BeautifulSoup 3.1解析器符太容易 [英] BeautifulSoup 3.1 parser breaks far too easily
问题描述
的我遇到了麻烦与解析一些BeautifulSoup HTML狡猾。原来,在新版本中使用的的HTMLParser比使用化SGMLParser previously不宽容。的
是否BeautifulSoup有某种调试模式?我试图找出如何阻止它borking一些讨厌的HTML,我从倔网站加载:
Does BeautifulSoup have some kind of debug mode?
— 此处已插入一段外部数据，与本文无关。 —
(** * ChessVision: the move classification and aggregation pipeline

    A shallow embedding of [ChessReview/main.py] (the PGN pipeline) and
    [ChessReview2/main.py] (the JSON pipeline).  The helper functions
    [detect_game_phase], [get_evaluation_loss_threshold], [is_book_move] and
    [get_phase_rating] are textually the same in both files and are embedded
    once; the two analysis loops differ and are embedded separately, in the
    modules [ChessReview] and [ChessReview2].

    Numbers.  Engine scores are Python [int]s and are embedded as [Z].  Python
    [float]s are IEEE-754 binary64 values and are embedded as [spec_float] with
    the operations of the Standard Library's [SpecFloat] at precision 53 and
    maximal exponent 1024 (round to nearest, ties to even), which is what
    CPython's [+], [-], [*] and [/] on floats compute.

    Strings.  A Python [str] is embedded as the [string] of the bytes of its
    UTF-8 encoding; [str.split()] is embedded as [PyStr.split], which splits
    at every character Python counts as white space.

    External collaborators.  The chess library (python-chess) and the engine
    are not part of the repository.  The board is an interface ([BoardAPI]),
    the engine is an oracle indexed by the number of the call, and the score
    objects are embedded from the library's documented behaviour. *)

From stdpp Require Import base option list strings gmap.
From Stdlib Require Import ZArith Lia Floats Sorted.

Set Warnings "-inexact-float".
Local Open Scope Z_scope.

(** ** Exceptions

    The loops let two exceptions escape: [OverflowError], when an [int] too
    large for a float meets a float operation, and [IndexError], from
    [pre_info.get("pv", [None])[0]] on an empty principal variation.  An
    escaping exception aborts the analysis of the game. *)

Inductive exn : Set := OverflowError | IndexError.

Inductive result (A : Type) : Type :=
  | Ok (a : A)
  | Raise (e : exn).
Arguments Ok {A} a.
Arguments Raise {A} e.

Definition bind {A B : Type} (m : result A) (k : A -> result B) : result B :=
  match m with
  | Ok a => k a
  | Raise e => Raise e
  end.

Declare Scope result_scope.
Delimit Scope result_scope with result.
Notation "'let*' x ':=' m 'in' k" := (bind m (fun x => k))
  (at level 10, x name, m at level 100, k at level 200) : result_scope.
Local Open Scope result_scope.

(** ** Python floats *)

Module PyFloat.

Definition mul : spec_float -> spec_float -> spec_float := SFmul prec emax.
Definition add : spec_float -> spec_float -> spec_float := SFadd prec emax.
Definition sub : spec_float -> spec_float -> spec_float := SFsub prec emax.
Definition div : spec_float -> spec_float -> spec_float := SFdiv prec emax.
Definition ltb : spec_float -> spec_float -> bool := SFltb.
Definition leb : spec_float -> spec_float -> bool := SFleb.

(** A float literal of the source: the binary64 value nearest to the
    decimal, as the Python parser produces it. *)
Definition lit (f : float) : spec_float := Prim2SF f.

Definition zero : spec_float := S754_zero false.
Definition inf : spec_float := S754_infinity false.

(** The binary64 value nearest to an integer. *)
Definition of_Z (z : Z) : spec_float := binary_normalize prec emax z 0 false.

(** The least integer whose nearest binary64 value is not finite. *)
Definition overflow_bound : Z := 2 ^ 1024 - 2 ^ 970.

(** An [int] operand of a float operation is converted first; CPython
    raises [OverflowError] when the nearest binary64 value is not finite,
    that is from [overflow_bound] upwards in absolute value. *)
Definition float_of_int (z : Z) : result spec_float :=
  if Z.abs z <? overflow_bound then Ok (of_Z z) else Raise OverflowError.

(** [max(a, b)] with two arguments: [b] when [b > a], else [a].  An [int]
    argument [0] is carried as the float zero, which compares alike. *)
Definition max (a b : spec_float) : spec_float :=
  if ltb a b then b else a.

(** [n <= f] for an [int] [n] and a float [f]: CPython compares the exact
    values, without converting [n]. *)
Definition int_le (n : Z) (f : spec_float) : bool :=
  match f with
  | S754_nan => false
  | S754_infinity s => negb s
  | S754_zero _ => n <=? 0
  | S754_finite s m e =>
      let v := if s then Z.neg m else Z.pos m in
      if 0 <=? e then n <=? v * 2 ^ e else n * 2 ^ (- e) <=? v
  end.

End PyFloat.

Declare Scope pyfloat_scope.
Delimit Scope pyfloat_scope with py.
Infix "*" := PyFloat.mul : pyfloat_scope.
Infix "+" := PyFloat.add : pyfloat_scope.
Infix "-" := PyFloat.sub : pyfloat_scope.
Infix "/" := PyFloat.div : pyfloat_scope.

(** ** Python strings

    A [str] is held as the bytes of its UTF-8 encoding: the characters up
    to U+007F are one byte each, as in the literals of this file, and the
    others take two to four bytes, the first of them from C2 on and the next
    ones between 80 and BF.  Equality, ["." in s] and [s.endswith(".")] read
    the same on the bytes as on the characters. *)

Module PyStr.

(** The white space of [str.split()], the characters of which
    [str.isspace()] holds: U+0009 to U+000D, U+001C to U+001F, U+0020,
    U+0085, U+00A0, U+1680, U+2000 to U+200A, U+2028, U+2029, U+202F, U+205F
    and U+3000.  [space_width s] is the number of bytes of the white-space
    character [s] starts with, and 0 when it starts with none. *)
Definition space_width (s : string) : nat :=
  match s with
  | String a rest =>
      let a := Ascii.N_of_ascii a in
      if ((9 <=? a) && (a <=? 13) || (28 <=? a) && (a <=? 32))%N then 1%nat
      else
        match rest with
        | String b rest =>
            let b := Ascii.N_of_ascii b in
            if ((a =? 0xC2) && ((b =? 0x85) || (b =? 0xA0)))%N then 2%nat
            else
              match rest with
              | String c _ =>
                  let c := Ascii.N_of_ascii c in
                  if ((a =? 0xE1) && (b =? 0x9A) && (c =? 0x80)
                      || (a =? 0xE2) && (b =? 0x80)
                         && ((0x80 <=? c) && (c <=? 0x8A)
                             || (c =? 0xA8) || (c =? 0xA9) || (c =? 0xAF))
                      || (a =? 0xE2) && (b =? 0x81) && (c =? 0x9F)
                      || (a =? 0xE3) && (b =? 0x80) && (c =? 0x80))%N
                  then 3%nat else 0%nat
              | EmptyString => 0%nat
              end
        | EmptyString => 0%nat
        end
  | EmptyString => 0%nat
  end.

(** The word read so far, when there is one. *)
Definition flush (word : string) : list string :=
  match word with
  | EmptyString => []
  | _ => [word]
  end.

(** [split_go skip word s]: [skip] bytes of a white-space character are
    still to be passed over, [word] is the word read so far. *)
Fixpoint split_go (skip : nat) (word : string) (s : string) : list string :=
  match s with
  | EmptyString => flush word
  | String a rest =>
      match skip with
      | S skip => split_go skip word rest
      | O =>
          match space_width s with
          | O => split_go 0 (word +:+ String a EmptyString) rest
          | S skip => flush word ++ split_go skip EmptyString rest
          end
      end
  end.

(** [s.split()]: the words between runs of white space, none of them
    empty. *)
Definition split (s : string) : list string := split_go 0 EmptyString s.

End PyStr.

(** ** Enumerations *)

Inductive GamePhase : Set := OPENING | MIDDLEGAME | ENDGAME.

Inductive Classification : Set :=
  | BRILLIANT | GREAT | BEST | EXCELLENT | GOOD | INACCURACY
  | MISTAKE | MISS | BLUNDER | BOOK | FORCED.

#[global] Instance GamePhase_eq_dec : EqDecision GamePhase.
Proof. solve_decision. Defined.
#[global] Instance Classification_eq_dec : EqDecision Classification.
Proof. solve_decision. Defined.

Definition centipawn_classifications : list Classification :=
  [BEST; EXCELLENT; GOOD; INACCURACY; MISS; MISTAKE; BLUNDER].

(** Analysis parameters *)
Definition FORCED_WIN_THRESHOLD : Z := 500.
Definition MISS_CENTIPAWN_LOSS : Z := 300.
Definition MISS_MATE_THRESHOLD : Z := 3.
Definition ENDGAME_MATERIAL_THRESHOLD : Z := 24.
Definition QUEEN_VALUE : Z := 9.

(** ** The threshold model *)

(** [a * n**2 + b * n] for float literals [a], [b] and the [int] [n]: the
    two products convert their [int] operand, left to right. *)
Definition quadratic (a b : float) (n : Z) : result spec_float :=
  let* sq := PyFloat.float_of_int (n ^ 2) in
  let* x := PyFloat.float_of_int n in
  Ok (PyFloat.lit a * sq + PyFloat.lit b * x)%py.

Definition get_evaluation_loss_threshold (classif : Classification) (prev_eval : Z)
  : result spec_float :=
  let prev_eval := Z.abs prev_eval in
  match classif with
  | BEST =>
      let* s := quadratic 0.0001 0.0236 prev_eval in
      Ok (PyFloat.max (s - PyFloat.lit 3.7143)%py PyFloat.zero)
  | EXCELLENT =>
      let* s := quadratic 0.0002 0.1231 prev_eval in
      Ok (PyFloat.max (s + PyFloat.lit 27.5455)%py PyFloat.zero)
  | GOOD =>
      let* s := quadratic 0.0002 0.2643 prev_eval in
      Ok (PyFloat.max (s + PyFloat.lit 60.5455)%py PyFloat.zero)
  | INACCURACY =>
      let* s := quadratic 0.0002 0.3624 prev_eval in
      Ok (PyFloat.max (s + PyFloat.lit 108.0909)%py PyFloat.zero)
  | MISS =>
      let* s := quadratic 0.00025 0.38255 prev_eval in
      Ok (PyFloat.max (s + PyFloat.lit 166.9541)%py PyFloat.zero)
  | MISTAKE =>
      let* s := quadratic 0.0003 0.4027 prev_eval in
      Ok (PyFloat.max (s + PyFloat.lit 225.8182)%py PyFloat.zero)
  | _ => Ok PyFloat.inf
  end.

(** ** The chess library: colours, pieces, moves, scores

    [chess.WHITE], [chess.BLACK]; [chess.PIECE_TYPES]; [chess.Move] with its
    [uci()]; [chess.engine.Score] ([Cp], [Mate], [MateGiven]) and [PovScore]. *)

Inductive Color : Set := WHITE | BLACK.

Inductive PieceType : Set := PAWN | KNIGHT | BISHOP | ROOK | QUEEN | KING.

#[global] Instance Color_eq_dec : EqDecision Color.
Proof. solve_decision. Defined.
#[global] Instance PieceType_eq_dec : EqDecision PieceType.
Proof. solve_decision. Defined.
I'm trying to figure out how to stop it borking on some nasty HTML I'm loading from a crabby website:
<HTML>
<HEAD>
<TITLE>Title</TITLE>
<HTTP-EQUIV="PRAGMA" CONTENT="NO-CACHE">
</HEAD>
<BODY>
...
...
</BODY>
</HTML>
HTTP-EQUIV ...&GT;
BeautifulSoup的℃后,放弃了
标签
BeautifulSoup gives up after the <HTTP-EQUIV...>
tag
In [1]: print BeautifulSoup(c).prettify()
<html>
<head>
<title>
Title
</title>
</head>
</html>
问题显然是HTTP-EQUIV标签,这实在是一个的非常的格式不正确&LT; META HTTP-EQUIV =PRAGMACONTENT =NO-CACHE&GT ;
标记。显然,我需要指定这是自闭,但不管如何我指定我不能修复它:
The problem is clearly the HTTP-EQUIV tag, which is really a very malformed <META HTTP-EQUIV="PRAGMA" CONTENT="NO-CACHE">
tag. Evidently, I need to specify this as self-closing, but no matter what I specify I can't fix it:
In [2]: print BeautifulSoup(c,selfClosingTags=['http-equiv',
'http-equiv="pragma"']).prettify()
<html>
<head>
<title>
Title
</title>
</head>
</html>
有没有详细的调试模式,其中BeautifulSoup会告诉我它是什么做的,所以我可以找出它在这种情况下,治疗作为变量名称?
Is there a verbose debug mode in which BeautifulSoup will tell me what it is doing, so I can figure out what it is treating as the tag name in this case?
推荐答案
您的问题一定是别的东西;它工作正常,我:
Your problem must be something else; it works fine for me:
In [1]: import BeautifulSoup
In [2]: c = """<HTML>
...: <HEAD>
...: <TITLE>Title</TITLE>
...: <HTTP-EQUIV="PRAGMA" CONTENT="NO-CACHE">
...: </HEAD>
...: <BODY>
...: ...
...: ...
...: </BODY>
...: </HTML>
...: """
In [3]: print BeautifulSoup.BeautifulSoup(c).prettify()
<html>
<head>
<title>
Title
</title>
<http-equiv>
</http-equiv>
</head>
<body>
...
...
</body>
</html>
In [4]:
这是Python的2.5.2与BeautifulSoup 3.0.7a - 也许这是中老年/新版本有什么不同?这正是那种汤BeautifulSoup的处理如此美妙,所以我怀疑它在某个时候被改变......有没有结构别的东西,你有没有在问题中提到?
This is Python 2.5.2 with BeautifulSoup 3.0.7a — maybe it's different in older/newer versions? This is exactly the kind of soup BeautifulSoup handles so beautifully, so I doubt it's been changed at some point… Is there something else to the structure that you haven't mentioned in the problem?
这篇关于BeautifulSoup 3.1解析器符太容易的文章就介绍到这了,希望我们推荐的答案对大家有所帮助,也希望大家多多支持IT屋!